Although Spain were underchallenged they are still a side capable of dominating action and perhaps the only one in this tournament capable of dominating the Lionesses. No team in the tournament had a higher average possession percentage and they are invariably the protagonists in every competition. Spain also got away with 70 percent ball possession in the 0-2 defeat against group winners Germany. England have had a healthy dose themselves in all three group games but this quarter-final in Brighton is likely to take a different turn.
Not only do England have to wait to win the ball, they also have to keep it when they do. The few moments the Lionesses looked vulnerable during Wiegman’s 17 games unbeaten were when they were under high and fierce pressure, such as in the early stages of the opener against Austria. Pressing is just as much a part of Spanish philosophy as careful handling of ball possession. No team finished Euro 2022 with the intensity of the Lionesses’ quarter-final opponents. Only Sweden – potential semi-final opponents for these two teams – has recorded more turnovers at the top of the field.

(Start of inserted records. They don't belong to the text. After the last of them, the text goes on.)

(** X16.  When [actions] succeeds its rows are, for each action of the store
    whose project has a row, the action id, its type, the project id, the
    leader id of the project and the two counters, restricted by the type,
    the project and the authority when these are given; each row comes once,
    in ascending order of action id.  An action whose project has no row is
    not listed. *)
Theorem actions_lists_the_actions (member : Z) (password : string)
  (action_type : option string) (project authority : option Z)
  (st : db) (rows : list row) :
  fst (actions crypt now member password action_type project authority st)
    = Ok (Some (success_with rows)) ->
  (forall r, In r rows <->
     exists a p, In a (action_tbl st) /\ In p (project_tbl st) /\
       a_id_project a = p_id p /\
       (forall t, action_type = Some t -> action_type_name (a_type a) = t) /\
       (forall i, project = Some i -> p_id p = i) /\
       (forall l, authority = Some l -> p_id_leader p = l) /\
       r = [VInt (a_id a); VStr (action_type_name (a_type a)); VInt (a_id_project a);
            VInt (p_id_leader p); VInt (a_upvotes a); VInt (a_downvotes a)]) /\
  NoDup rows /\
  StronglySorted (fun a b => row_key a <= row_key b) rows.
Proof.
  unfold actions; cbv zeta. rewrite listing_eq.
  destruct (_ && _); simpl; intros H; [|discriminate].
  injection H as <-.
  set (c := _generate_condition _).
  assert (F : forall a p, holds c (actions_join_columns (a, None, p)) = true <->
    (forall t, action_type = Some t -> action_type_name (a_type a) = t) /\
    (forall i, project = Some i -> p_id p = i) /\
    (forall l, authority = Some l -> p_id_leader p = l)).
  { intros a p. unfold c.
    destruct action_type as [t|], project as [i|], authority as [l|]; cbn;
      rewrite ?andb_true_r, ?andb_true_iff, ?Z.eqb_eq, ?String.eqb_eq;
      (split; [intros H; repeat split; intros x Hx; try discriminate;
               injection Hx as <-; tauto
              |intros (H1 & H2 & H3); repeat split; auto]). }
  split; [|split].
  - intros r. rewrite actions_query_In. split.
    + intros (a & p & Ia & Ip & E & Hc & ->). apply F in Hc as (H1 & H2 & H3).
      exists a, p. auto 10.
    + intros (a & p & Ia & Ip & E & H1 & H2 & H3 & ->).
      exists a, p. repeat split; auto. apply F. auto.
  - unfold actions_query.
    apply (select_distinct_ordered (map actions_select
             (filter (fun j => holds c (actions_join_columns j)) (actions_join st)))).
    intros x Hx. apply in_map_iff in Hx as ([[a ov] p] & <- & _). reflexivity.
  - unfold actions_query.
    apply (select_distinct_ordered (map actions_select
             (filter (fun j => holds c (actions_join_columns j)) (actions_join st)))).
    intros x Hx. apply in_map_iff in Hx as ([[a ov] p] & <- & _). reflexivity.
Qed.

End Listings.

(** ** From a request to the listings *)

Lemma keeps_listed_refl st : keeps_listed st st.
Proof.
  split; [auto|]. intros a I. exists a. repeat split; auto; lia.
Qed.

Lemma keeps_listed_trans s1 s2 s3 :
  keeps_listed s1 s2 -> keeps_listed s2 s3 -> keeps_listed s1 s3.
Proof.
  intros [P1 A1] [P2 A2]. split; [auto|].
  intros a I. destruct (A1 a I) as (a1 & I1 & E1 & T1 & J1 & U1 & D1).
  destruct (A2 a1 I1) as (a2 & I2 & E2 & T2 & J2 & U2 & D2).
  exists a2. repeat split; try congruence; lia.
Qed.

Lemma keeps_listed_add_member r st : keeps_listed st (add_member r st).
Proof.
  split; [auto|]. intros a I. exists a. repeat split; auto; lia.
Qed.

Lemma keeps_listed_add_project r st : keeps_listed st (add_project r st).
Proof.
  split.
  - intros p I. simpl. apply in_or_app. now left.
  - intros a I. exists a. repeat split; auto; lia.
Qed.

Lemma keeps_listed_add_action r st : keeps_listed st (add_action r st).
Proof.
  split; [auto|].
  intros a I. exists a. split; [simpl; apply in_or_app; now left|].
  repeat split; lia.
Qed.

Lemma keeps_listed_add_vote r st : keeps_listed st (add_vote r st).
Proof.
  split; [auto|].
  intros a I. exists (count_vote r a). split; [simpl; now apply in_map|].
  unfold count_vote. destruct (a_id a =? v_id_action r); [|repeat split; lia].
  destruct (v_direction r); simpl; repeat split; lia.
Qed.

Lemma call_keeps_listed crypt salt now (r : request) (st : db) :
  keeps_listed st (snd (call crypt salt now r st)).
Proof.
  destruct r; unfold call, support, protest, upvote, downvote, actions, projects, votes;
    cbv zeta;
    rewrite ?leader_eq, ?_define_action_eq, ?_vote_eq, ?listing_eq, ?trolls_eq;
    cbv zeta; rewrite ?_handle_member_eq;
    split_tests; simpl;
    repeat first
      [ apply keeps_listed_refl
      | eapply keeps_listed_trans;
        [|first [ apply keeps_listed_add_action | apply keeps_listed_add_project
                | apply keeps_listed_add_vote | apply keeps_listed_add_member ]] ].
Qed.

Lemma after_calls_keeps_listed crypt calls : forall st,
  keeps_listed st (after_calls crypt calls st).
Proof.
  unfold after_calls.
  induction calls as [|[[salt now] r] calls IH]; simpl; intros st.
  - apply keeps_listed_refl.
  - eapply keeps_listed_trans; [apply call_keeps_listed | apply IH].
Qed.

Section RoundTrips.

Variable crypt : string -> string -> string.

(** An action and its project are in the store: a successful listing
    without filters has the action's row. *)
Lemma listed_when_stored (a : action_row) (p : project_row) (s : db)
  now' member' password' rows :
  In a (action_tbl s) -> In p (project_tbl s) -> a_id_project a = p_id p ->
  fst (actions crypt now' member' password' None None None s)
    = Ok (Some (success_with rows)) ->
  In [VInt (a_id a); VStr (action_type_name (a_type a)); VInt (a_id_project a);
      VInt (p_id_leader p); VInt (a_upvotes a); VInt (a_downvotes a)] rows.
Proof.
  intros Ia Ip E. unfold actions; cbv zeta. rewrite listing_eq.
  destruct (_ && _); simpl; intros H; [|discriminate]. injection H as <-.
  apply actions_query_In. exists a, p. repeat split; auto.
Qed.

But even with all their possession and all their difficulties creating chances, Spain often threw too much forward and seemed vulnerable to counterattacks. Chasing the golden boot against Beth Mead and Lauren Hemp’s ball-carrying lead at half-time could give England their best chance of securing a place in the semi-finals. So far, the Lionesses have been comfortable whether they need to mine a low block or play into wide, open spaces. This versatility in their attacking game could work to their advantage.

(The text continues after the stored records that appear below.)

Lemma matched_stops_at_raise_witness :
  @GCPMetricsFilter.matched plain_host cpu_filter_fetched
    [vm "vm-1"; vm "vm-3"; vm "vm-4"]
  = ((@metrics_annotated plain_host cpu_filter_fetched [vm "vm-1"]
        ++ [fst (@GCPMetricsFilter.process_resource plain_host
                   cpu_filter_fetched (vm "vm-3"));
            vm "vm-4"])%list,
     Raise KeyError).
Proof.
  apply (matched_stops_at_raise plain_host cpu_filter_fetched
           [vm "vm-1"] [vm "vm-4"] (vm "vm-3") KeyError).
  - intros r [<-|[]]; eexists; reflexivity.
  - reflexivity.
Defined.

Lemma process_resource_absent (H : Host) (s : GCPMetricsFilter.self)
  (r : resource) (k : pyobj) :
  metrics_container_ok r = true ->
  jmespath_search (GCPMetricsFilter.resource_key s)
    (PyDict (fst (setdefault r "c7n.metrics" (PyDict [])))) = Ok k ->
  hashable k = true ->
  dict_get key_eqb (GCPMetricsFilter.resource_metric_dict s) k = None ->
  snd (GCPMetricsFilter.process_resource s r)
  = GCPMetricsFilter.op s (GCPMetricsFilter.missing_value s)
      (GCPMetricsFilter.value s)
  /\ metrics_annotation (fst (GCPMetricsFilter.process_resource s r))
       (GCPMetricsFilter.c7n_metric_key s)
     = Some PyNone.
Proof.
  intros Hok Hk Hh Hd.
  destruct (setdefault_metrics_container r Hok) as [c Hcont].
  pose proof (observe_absent s _ k Hk Hh Hd) as Ho.
  rewrite (process_resource_observed s r c _ _ Hcont Ho).
  cbn [fst snd]. split; [reflexivity|].
  unfold metrics_annotation. rewrite rget_rset_same. apply rget_rset_same.
Qed.

(** X8.  When no record was fetched, every resource is decided by the
    operator on the default value and the threshold: the resources are
    all retained or all dropped, each annotated with [None]. *)
Theorem default_decides_for_all (H : Host) (s : GCPMetricsFilter.self)
  (rs : list resource) (b : bool) :
  GCPMetricsFilter.resource_metric_dict s = [] ->
  (forall r, In r rs ->
     metrics_container_ok r = true
     /\ exists k,
         jmespath_search (GCPMetricsFilter.resource_key s)
           (PyDict (fst (setdefault r "c7n.metrics" (PyDict [])))) = Ok k
         /\ hashable k = true) ->
  GCPMetricsFilter.op s (GCPMetricsFilter.missing_value s)
    (GCPMetricsFilter.value s) = Ok b ->
  GCPMetricsFilter.matched s rs
  = (metrics_annotated s rs, Ok (if b then metrics_annotated s rs else []))
  /\ forall r, In r rs ->
       metrics_annotation (fst (GCPMetricsFilter.process_resource s r))
         (GCPMetricsFilter.c7n_metric_key s)
       = Some PyNone.
Proof.
  intros Hempty Hrs Hop.
  assert (Hone : forall r, In r rs ->
            snd (GCPMetricsFilter.process_resource s r) = Ok b
            /\ metrics_annotation (fst (GCPMetricsFilter.process_resource s r))
                 (GCPMetricsFilter.c7n_metric_key s) = Some PyNone).
  { intros r Hr. destruct (Hrs r Hr) as (Hok & k & Hk & Hh).
    rewrite <- Hop. apply (process_resource_absent H s r k Hok Hk Hh).
    now rewrite Hempty. }
  split; [|intros r Hr; apply (Hone r Hr)].
  clear Hrs. induction rs as [|r rs IH]; [now destruct b|].
  destruct (Hone r (or_introl eq_refl)) as [Hb _].
  cbn [GCPMetricsFilter.matched metrics_annotated map].
  destruct (GCPMetricsFilter.process_resource s r) as [r' res].
  cbn [snd] in Hb. subst res.
  fold (metrics_annotated s rs).
  rewrite IH by (intros r0 Hr0; apply Hone; now right).
  cbn [fst]. now destruct b.
Qed.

After all, this is something that Spain lacks. “I expect that from the game [Spain] played all the time,” said Wiegman from English base Teddington on Tuesday. “They will probably be on the ball a lot. I hope we will have the ball too. We’ve played them before and they had a little more possession, but that’s okay at certain moments in the game.” Rather than sticking to a rigid philosophy, Wiegman’s more pragmatic approach gives England options. “It’s about using our strengths and exploiting their weaknesses. We know there are spaces because they have such an offensive playstyle. We are absolutely aware of that.”
It’s certainly the sort of tactical conundrum that will require Wiegman to stand on the sidelines at the Amex Stadium, although it’s not yet clear if she’ll take charge or her assistant Arjan Veurink will once again take the lead. The Lionesses head coach is doing better after her positive Covid test last Friday and said she is “ready to go”. She has taken part in pre-match preparations and followed training remotely over the weekend wearing a mask, but is still awaiting the negative test, which will allow her to fully resume her duties.
It’s hardly an ideal situation on the eve of a knockout match at a major tournament. And all the time expectations are rising. On Friday night at St Mary’s, Northern Ireland head coach Kenny Shiels used his last post-match press conference before saying goodbye to this EURO to declare that anything but reaching and winning the Wembley final would be a “massive failure” for England would. “Everybody else should just go home,” Shiels said. It was more than a little mischievous. The wide open field of starters in the tournament has barely narrowed. It’s still anyone’s business to win.
However, if there is a group of favourites, England have moved all the way up the front thanks to their strong performances in the group stage. Wiegman and her players must now prepare for their first encounter with a competitor in order to win this tournament and their first real trial.